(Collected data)
(** X19.  In the earlier revision too, a handler that has been
    unsubscribed is not invoked again: after [unsubscribe] with its
    identifier its flag is false, and whatever is executed afterwards,
    deliveries in flight included, the number of its invocations does
    not change. *)
Theorem legacy_Unsubscribe_suppresses_target b id ty target w :
  HandlerTypes (bus w b) !! id = Some ty →
  find_if id (Slots (dispatcher_of w b ty)) = Some target →
  Active target < length (Flags w) →
  let w1 := log (Unsubscribed b id) (UnsubscribeImpl b id w) in
  (∀ fuel k, run_legacy (S fuel) (CallUnsubscribe b id k) w = run_legacy fuel k w1) ∧
  load (Flags w1) (Active target) = false ∧
  (∀ fuel k fuel' ev rest nc fuel'' p,
     let w2 := (run_legacy fuel k w1).2 in
     let w3 := (dispatch_loop (run_legacy fuel') ev rest nc w2).2 in
     let w4 := (run_legacy fuel'' p w3).2 in
     hits (Active target) (Trace w2) = hits (Active target) (Trace w) ∧
     hits (Active target) (Trace w3) = hits (Active target) (Trace w) ∧
     hits (Active target) (Trace w4) = hits (Active target) (Trace w)).
Proof.
  intros Hty Hfind Hlt w1.
  assert (load (Flags w1) (Active target) = false) as Hf
    by by apply (UnsubscribeImpl_deactivates b id ty).
  assert (dead (Active target) (hits (Active target) (Trace w)) w1) as Hd.
  { split; [|split; [done|]].
    - simpl. by rewrite UnsubscribeImpl_length.
    - simpl. rewrite hits_app, UnsubscribeImpl_Trace. simpl. lia. }
  split; [done|]. split; [done|].
  intros fuel k fuel' ev rest nc fuel'' p w2 w3 w4.
  assert (dead (Active target) (hits (Active target) (Trace w)) w2) as H2
    by by apply (run_legacy_keeps _ fuel (dead_stable_legacy _ _)).
  assert (dead (Active target) (hits (Active target) (Trace w)) w3) as H3.
  { apply dispatch_loop_keeps; [apply dead_stable_legacy| |done].
    apply run_legacy_keeps, dead_stable_legacy. }
  assert (dead (Active target) (hits (Active target) (Trace w)) w4) as H4
    by by apply (run_legacy_keeps _ fuel'' (dead_stable_legacy _ _)).
  destruct H2 as (_ & _ & ?), H3 as (_ & _ & ?), H4 as (_ & _ & ?). done.
Qed.

(** X20.  The earlier revision pairs [pushFrame] and [popFrame] as the
    current one does: an execution that terminates, by return or by
    exception, leaves the thread's frame stack as it found it. *)
Theorem run_legacy_restores_DispatchStack fuel p w :
  (run_legacy fuel p w).1 = Returned ∨ (run_legacy fuel p w).1 = Raised →
  DispatchStack (run_legacy fuel p w).2 = DispatchStack w.
Proof.
  assert (∀ p w, (run_legacy fuel p w).1 ≠ OutOfFuel →
                 DispatchStack (run_legacy fuel p w).2 = DispatchStack w) as H.
  2:{ intros Hst. apply H. by destruct Hst as [-> | ->]. }
  clear p w. induction fuel as [|fuel IH]; intros p w; simpl; [by intros []|].
  assert (∀ ev snapshot (nc : bool) w,
            (dispatch_loop (run_legacy fuel) ev snapshot nc w).1.1 ≠ OutOfFuel →
            DispatchStack (dispatch_loop (run_legacy fuel) ev snapshot nc w).2
            = DispatchStack w) as Hloop.
  { intros ev snapshot. induction snapshot as [|slot rest IHl]; intros nc w0; simpl;
      [done|].
    destruct (load (Flags w0) (Active slot)); simpl; [|apply IHl].
    pose proof (IH (CallbackV slot ev) (log (invoked slot ev ViaDispatch w0) w0))
      as Hcb.
    destruct (run_legacy fuel _ _) as [[] w2]; cbn [fst snd] in *.
    - specialize (Hcb ltac:(done)).
      destruct (IsOneShot slot); intros Hr; rewrite IHl by done; done.
    - intros _. by apply Hcb.
    - by intros []. }
  assert (∀ b ty ev w,
            (TEventSystem_Dispatch (dispatch (run_legacy fuel)) b ty ev w).1
              ≠ OutOfFuel →
            DispatchStack (TEventSystem_Dispatch (dispatch (run_legacy fuel))
                             b ty ev w).2 = DispatchStack w) as Hdisp.
  { intros b ty ev w0. unfold TEventSystem_Dispatch, dispatch.
    set (wp := PushFrame _ _).
    pose proof (Hloop ev (Slots (dispatcher_of wp b ty)) false wp) as Hl.
    destruct (dispatch_loop _ _ _ _ _) as [[st nc'] w']. cbn [fst snd] in *.
    destruct st; cbn [fst snd].
    - intros _. specialize (Hl ltac:(done)).
      destruct nc'; simpl; by rewrite Hl.
    - intros _. specialize (Hl ltac:(done)). simpl. by rewrite Hl.
    - by intros []. }
  assert (∀ b ty id ev w,
            (invokeSingle (run_legacy fuel) b ty id ev w).1 ≠ OutOfFuel →
            DispatchStack (invokeSingle (run_legacy fuel) b ty id ev w).2
            = DispatchStack w) as Hsingle.
  { intros b ty id ev w0. unfold invokeSingle.
    destruct (find_if _ _) as [slot|]; [|done].
    destruct (load (Flags w0) (Active slot)); simpl; [|done].
    pose proof (IH (CallbackV slot ev) (log (invoked slot ev ViaInvokeSingle w0) w0))
      as Hcb.
    destruct (run_legacy fuel _ _) as [[] w2]; cbn [fst snd] in *.
    - intros _. specialize (Hcb ltac:(done)). by destruct (IsOneShot slot).
    - intros _. by apply Hcb.
    - by intros []. }
  destruct p as [| |k|u k|body k|b ty pr os h k|b id k|b ty ev k|b ty k]; simpl.
  - done.
  - done.
  - apply IH.
  - intros Hr. by rewrite IH.
  - pose proof (IH body w) as H1.
    destruct (run_legacy fuel body w) as [[] w1]; cbn [fst snd] in *.
    + intros Hr. rewrite IH by done. by apply H1.
    + intros Hr. rewrite IH by done. by apply H1.
    + by intros [].
  - pose proof (register_DispatchStack b ty pr h os w) as H1.
    destruct (SubscribeImpl_register _ _ _ _ _ _) as [id w1]. cbn [fst snd] in *.
    unfold NotifyCurrentDispatch.
    destruct (current_frame _ _ _) as [fr|].
    + pose proof (Hsingle (System fr) (EventTypeIndex fr) id (Event fr) w1) as H2.
      destruct (invokeSingle _ _ _ _ _ _) as [[] w2]; cbn [fst snd] in *.
      * intros Hr. rewrite IH by done. rewrite H2 by done. done.
      * intros _. rewrite H2 by done. done.
      * by intros [].
    + intros Hr. by rewrite IH.
  - intros Hr. rewrite IH by done. simpl. apply UnsubscribeImpl_DispatchStack.
  - pose proof (Hdisp b ty ev w) as H1.
    destruct (TEventSystem_Dispatch _ _ _ _ _) as [[] w1]; cbn [fst snd] in *.
    + intros Hr. rewrite IH by done. by apply H1.
    + intros _. by apply H1.
    + by intros [].
  - apply IH.
Qed.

* What is required:
Every line above that has the string "false" needs to be copied.

* Answer box:
    identifier its flag is false, and whatever is executed afterwards,
  load (Flags w1) (Active target) = false ∧
  assert (load (Flags w1) (Active target) = false) as Hf
    pose proof (Hloop ev (Slots (dispatcher_of wp b ty)) false wp) as Hl.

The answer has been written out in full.